Assignment: The entries are to be duplicated exactly, with nothing left out.

(Collected data entries)
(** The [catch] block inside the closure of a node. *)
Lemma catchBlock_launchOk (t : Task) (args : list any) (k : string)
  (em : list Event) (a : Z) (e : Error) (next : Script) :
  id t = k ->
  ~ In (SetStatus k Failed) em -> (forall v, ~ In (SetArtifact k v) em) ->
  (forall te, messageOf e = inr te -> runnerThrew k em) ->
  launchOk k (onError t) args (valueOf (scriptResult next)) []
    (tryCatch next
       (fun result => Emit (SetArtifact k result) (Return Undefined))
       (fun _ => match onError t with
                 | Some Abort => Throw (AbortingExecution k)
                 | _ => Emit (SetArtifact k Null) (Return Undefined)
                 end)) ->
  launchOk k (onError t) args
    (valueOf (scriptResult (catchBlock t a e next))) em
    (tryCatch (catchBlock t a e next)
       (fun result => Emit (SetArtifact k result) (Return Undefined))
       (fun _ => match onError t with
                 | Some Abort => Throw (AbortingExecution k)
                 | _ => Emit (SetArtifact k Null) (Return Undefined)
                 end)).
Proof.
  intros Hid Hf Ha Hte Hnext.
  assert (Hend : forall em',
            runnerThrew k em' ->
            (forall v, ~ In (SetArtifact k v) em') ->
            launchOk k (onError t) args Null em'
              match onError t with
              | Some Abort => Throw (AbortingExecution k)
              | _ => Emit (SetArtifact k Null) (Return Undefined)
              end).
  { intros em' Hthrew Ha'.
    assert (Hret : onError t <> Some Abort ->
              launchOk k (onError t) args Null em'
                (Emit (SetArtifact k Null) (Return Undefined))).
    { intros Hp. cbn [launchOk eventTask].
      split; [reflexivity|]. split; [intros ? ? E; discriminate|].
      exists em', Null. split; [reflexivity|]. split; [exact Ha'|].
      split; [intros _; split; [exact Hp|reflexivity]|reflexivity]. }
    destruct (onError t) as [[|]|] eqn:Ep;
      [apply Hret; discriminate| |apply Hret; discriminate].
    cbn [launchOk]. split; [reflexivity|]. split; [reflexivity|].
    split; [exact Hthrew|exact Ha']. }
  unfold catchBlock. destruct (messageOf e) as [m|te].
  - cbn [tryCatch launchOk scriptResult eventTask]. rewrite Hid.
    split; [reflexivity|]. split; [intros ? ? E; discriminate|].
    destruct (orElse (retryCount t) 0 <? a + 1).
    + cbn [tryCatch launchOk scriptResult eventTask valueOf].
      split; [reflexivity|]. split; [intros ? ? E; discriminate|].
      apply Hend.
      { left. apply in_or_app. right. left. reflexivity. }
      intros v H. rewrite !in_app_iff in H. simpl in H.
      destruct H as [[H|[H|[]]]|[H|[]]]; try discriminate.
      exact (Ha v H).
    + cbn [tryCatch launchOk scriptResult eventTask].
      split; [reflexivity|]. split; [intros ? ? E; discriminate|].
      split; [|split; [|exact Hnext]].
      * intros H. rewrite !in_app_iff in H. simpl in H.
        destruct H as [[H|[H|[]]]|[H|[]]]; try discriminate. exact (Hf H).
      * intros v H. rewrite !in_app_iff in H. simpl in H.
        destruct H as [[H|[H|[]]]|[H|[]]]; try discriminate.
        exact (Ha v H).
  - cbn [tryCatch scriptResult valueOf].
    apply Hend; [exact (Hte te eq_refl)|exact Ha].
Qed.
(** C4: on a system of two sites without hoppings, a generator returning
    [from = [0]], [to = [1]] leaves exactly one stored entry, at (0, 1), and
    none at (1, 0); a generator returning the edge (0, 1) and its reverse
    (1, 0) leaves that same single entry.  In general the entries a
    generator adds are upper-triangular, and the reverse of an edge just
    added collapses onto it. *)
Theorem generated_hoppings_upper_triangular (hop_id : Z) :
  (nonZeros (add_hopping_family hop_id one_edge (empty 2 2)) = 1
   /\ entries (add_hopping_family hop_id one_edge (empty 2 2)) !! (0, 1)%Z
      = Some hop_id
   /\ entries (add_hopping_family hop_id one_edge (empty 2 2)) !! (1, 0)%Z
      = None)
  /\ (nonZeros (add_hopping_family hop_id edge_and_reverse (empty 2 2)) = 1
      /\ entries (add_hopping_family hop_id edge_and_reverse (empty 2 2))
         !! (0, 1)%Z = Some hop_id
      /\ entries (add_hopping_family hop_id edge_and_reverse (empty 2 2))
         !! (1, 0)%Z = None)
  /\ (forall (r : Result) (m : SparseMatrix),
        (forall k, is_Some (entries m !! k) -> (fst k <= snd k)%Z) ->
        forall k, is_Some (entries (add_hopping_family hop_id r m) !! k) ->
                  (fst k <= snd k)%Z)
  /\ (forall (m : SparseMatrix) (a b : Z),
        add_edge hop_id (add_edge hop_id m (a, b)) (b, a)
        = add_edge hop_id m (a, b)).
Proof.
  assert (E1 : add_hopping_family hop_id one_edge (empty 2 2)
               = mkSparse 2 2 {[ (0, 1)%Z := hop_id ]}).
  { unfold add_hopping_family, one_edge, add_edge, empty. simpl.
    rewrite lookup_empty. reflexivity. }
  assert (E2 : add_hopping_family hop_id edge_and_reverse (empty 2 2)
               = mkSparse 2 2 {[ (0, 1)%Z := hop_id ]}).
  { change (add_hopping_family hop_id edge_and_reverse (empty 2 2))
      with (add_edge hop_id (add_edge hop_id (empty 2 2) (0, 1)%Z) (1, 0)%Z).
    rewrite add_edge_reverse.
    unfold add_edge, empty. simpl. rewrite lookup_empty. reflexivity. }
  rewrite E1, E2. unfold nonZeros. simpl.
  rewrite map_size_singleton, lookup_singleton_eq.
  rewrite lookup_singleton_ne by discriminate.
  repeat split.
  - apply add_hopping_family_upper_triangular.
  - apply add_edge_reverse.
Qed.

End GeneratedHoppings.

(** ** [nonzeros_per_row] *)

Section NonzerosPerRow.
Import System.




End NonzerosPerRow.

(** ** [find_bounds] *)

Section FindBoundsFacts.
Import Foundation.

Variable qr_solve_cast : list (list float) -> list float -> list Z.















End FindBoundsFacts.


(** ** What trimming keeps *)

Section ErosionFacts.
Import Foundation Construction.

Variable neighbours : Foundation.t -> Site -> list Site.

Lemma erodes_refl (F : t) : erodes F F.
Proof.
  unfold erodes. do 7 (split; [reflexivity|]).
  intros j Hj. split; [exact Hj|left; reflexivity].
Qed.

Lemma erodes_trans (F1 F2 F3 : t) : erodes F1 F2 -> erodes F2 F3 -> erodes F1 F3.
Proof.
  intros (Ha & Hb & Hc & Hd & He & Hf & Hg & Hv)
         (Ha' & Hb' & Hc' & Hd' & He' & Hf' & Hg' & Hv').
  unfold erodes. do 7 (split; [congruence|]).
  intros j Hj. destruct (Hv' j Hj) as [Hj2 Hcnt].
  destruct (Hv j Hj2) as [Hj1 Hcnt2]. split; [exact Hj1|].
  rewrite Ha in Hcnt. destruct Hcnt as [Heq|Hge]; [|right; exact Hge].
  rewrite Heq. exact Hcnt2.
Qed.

Response to this task:
(** The [catch] block inside the closure of a node. *)
Lemma catchBlock_launchOk (t : Task) (args : list any) (k : string)
  (em : list Event) (a : Z) (e : Error) (next : Script) :
  id t = k ->
  ~ In (SetStatus k Failed) em -> (forall v, ~ In (SetArtifact k v) em) ->
  (forall te, messageOf e = inr te -> runnerThrew k em) ->
  launchOk k (onError t) args (valueOf (scriptResult next)) []
    (tryCatch next
       (fun result => Emit (SetArtifact k result) (Return Undefined))
       (fun _ => match onError t with
                 | Some Abort => Throw (AbortingExecution k)
                 | _ => Emit (SetArtifact k Null) (Return Undefined)
                 end)) ->
  launchOk k (onError t) args
    (valueOf (scriptResult (catchBlock t a e next))) em
    (tryCatch (catchBlock t a e next)
       (fun result => Emit (SetArtifact k result) (Return Undefined))
       (fun _ => match onError t with
                 | Some Abort => Throw (AbortingExecution k)
                 | _ => Emit (SetArtifact k Null) (Return Undefined)
                 end)).
Proof.
  intros Hid Hf Ha Hte Hnext.
  assert (Hend : forall em',
            runnerThrew k em' ->
            (forall v, ~ In (SetArtifact k v) em') ->
            launchOk k (onError t) args Null em'
              match onError t with
              | Some Abort => Throw (AbortingExecution k)
              | _ => Emit (SetArtifact k Null) (Return Undefined)
              end).
  { intros em' Hthrew Ha'.
    assert (Hret : onError t <> Some Abort ->
              launchOk k (onError t) args Null em'
                (Emit (SetArtifact k Null) (Return Undefined))).
    { intros Hp. cbn [launchOk eventTask].
      split; [reflexivity|]. split; [intros ? ? E; discriminate|].
      exists em', Null. split; [reflexivity|]. split; [exact Ha'|].
      split; [intros _; split; [exact Hp|reflexivity]|reflexivity]. }
    destruct (onError t) as [[|]|] eqn:Ep;
      [apply Hret; discriminate| |apply Hret; discriminate].
    cbn [launchOk]. split; [reflexivity|]. split; [reflexivity|].
    split; [exact Hthrew|exact Ha']. }
  unfold catchBlock. destruct (messageOf e) as [m|te].
  - cbn [tryCatch launchOk scriptResult eventTask]. rewrite Hid.
    split; [reflexivity|]. split; [intros ? ? E; discriminate|].
    destruct (orElse (retryCount t) 0 <? a + 1).
    + cbn [tryCatch launchOk scriptResult eventTask valueOf].
      split; [reflexivity|]. split; [intros ? ? E; discriminate|].
      apply Hend.
      { left. apply in_or_app. right. left. reflexivity. }
      intros v H. rewrite !in_app_iff in H. simpl in H.
      destruct H as [[H|[H|[]]]|[H|[]]]; try discriminate.
      exact (Ha v H).
    + cbn [tryCatch launchOk scriptResult eventTask].
      split; [reflexivity|]. split; [intros ? ? E; discriminate|].
      split; [|split; [|exact Hnext]].
      * intros H. rewrite !in_app_iff in H. simpl in H.
        destruct H as [[H|[H|[]]]|[H|[]]]; try discriminate. exact (Hf H).
      * intros v H. rewrite !in_app_iff in H. simpl in H.
        destruct H as [[H|[H|[]]]|[H|[]]]; try discriminate.
        exact (Ha v H).
  - cbn [tryCatch scriptResult valueOf].
    apply Hend; [exact (Hte te eq_refl)|exact Ha].
Qed.
(** C4: on a system of two sites without hoppings, a generator returning
    [from = [0]], [to = [1]] leaves exactly one stored entry, at (0, 1), and
    none at (1, 0); a generator returning the edge (0, 1) and its reverse
    (1, 0) leaves that same single entry.  In general the entries a
    generator adds are upper-triangular, and the reverse of an edge just
    added collapses onto it. *)
Theorem generated_hoppings_upper_triangular (hop_id : Z) :
  (nonZeros (add_hopping_family hop_id one_edge (empty 2 2)) = 1
   /\ entries (add_hopping_family hop_id one_edge (empty 2 2)) !! (0, 1)%Z
      = Some hop_id
   /\ entries (add_hopping_family hop_id one_edge (empty 2 2)) !! (1, 0)%Z
      = None)
  /\ (nonZeros (add_hopping_family hop_id edge_and_reverse (empty 2 2)) = 1
      /\ entries (add_hopping_family hop_id edge_and_reverse (empty 2 2))
         !! (0, 1)%Z = Some hop_id
      /\ entries (add_hopping_family hop_id edge_and_reverse (empty 2 2))
         !! (1, 0)%Z = None)
  /\ (forall (r : Result) (m : SparseMatrix),
        (forall k, is_Some (entries m !! k) -> (fst k <= snd k)%Z) ->
        forall k, is_Some (entries (add_hopping_family hop_id r m) !! k) ->
                  (fst k <= snd k)%Z)
  /\ (forall (m : SparseMatrix) (a b : Z),
        add_edge hop_id (add_edge hop_id m (a, b)) (b, a)
        = add_edge hop_id m (a, b)).
Proof.
  assert (E1 : add_hopping_family hop_id one_edge (empty 2 2)
               = mkSparse 2 2 {[ (0, 1)%Z := hop_id ]}).
  { unfold add_hopping_family, one_edge, add_edge, empty. simpl.
    rewrite lookup_empty. reflexivity. }
  assert (E2 : add_hopping_family hop_id edge_and_reverse (empty 2 2)
               = mkSparse 2 2 {[ (0, 1)%Z := hop_id ]}).
  { change (add_hopping_family hop_id edge_and_reverse (empty 2 2))
      with (add_edge hop_id (add_edge hop_id (empty 2 2) (0, 1)%Z) (1, 0)%Z).
    rewrite add_edge_reverse.
    unfold add_edge, empty. simpl. rewrite lookup_empty. reflexivity. }
  rewrite E1, E2. unfold nonZeros. simpl.
  rewrite map_size_singleton, lookup_singleton_eq.
  rewrite lookup_singleton_ne by discriminate.
  repeat split.
  - apply add_hopping_family_upper_triangular.
  - apply add_edge_reverse.
Qed.

End GeneratedHoppings.

(** ** [nonzeros_per_row] *)

Section NonzerosPerRow.
Import System.




End NonzerosPerRow.

(** ** [find_bounds] *)

Section FindBoundsFacts.
Import Foundation.

Variable qr_solve_cast : list (list float) -> list float -> list Z.















End FindBoundsFacts.


(** ** What trimming keeps *)

Section ErosionFacts.
Import Foundation Construction.

Variable neighbours : Foundation.t -> Site -> list Site.

Lemma erodes_refl (F : t) : erodes F F.
Proof.
  unfold erodes. do 7 (split; [reflexivity|]).
  intros j Hj. split; [exact Hj|left; reflexivity].
Qed.

Lemma erodes_trans (F1 F2 F3 : t) : erodes F1 F2 -> erodes F2 F3 -> erodes F1 F3.
Proof.
  intros (Ha & Hb & Hc & Hd & He & Hf & Hg & Hv)
         (Ha' & Hb' & Hc' & Hd' & He' & Hf' & Hg' & Hv').
  unfold erodes. do 7 (split; [congruence|]).
  intros j Hj. destruct (Hv' j Hj) as [Hj2 Hcnt].
  destruct (Hv j Hj2) as [Hj1 Hcnt2]. split; [exact Hj1|].
  rewrite Ha in Hcnt. destruct Hcnt as [Heq|Hge]; [|right; exact Hge].
  rewrite Heq. exact Hcnt2.
Qed.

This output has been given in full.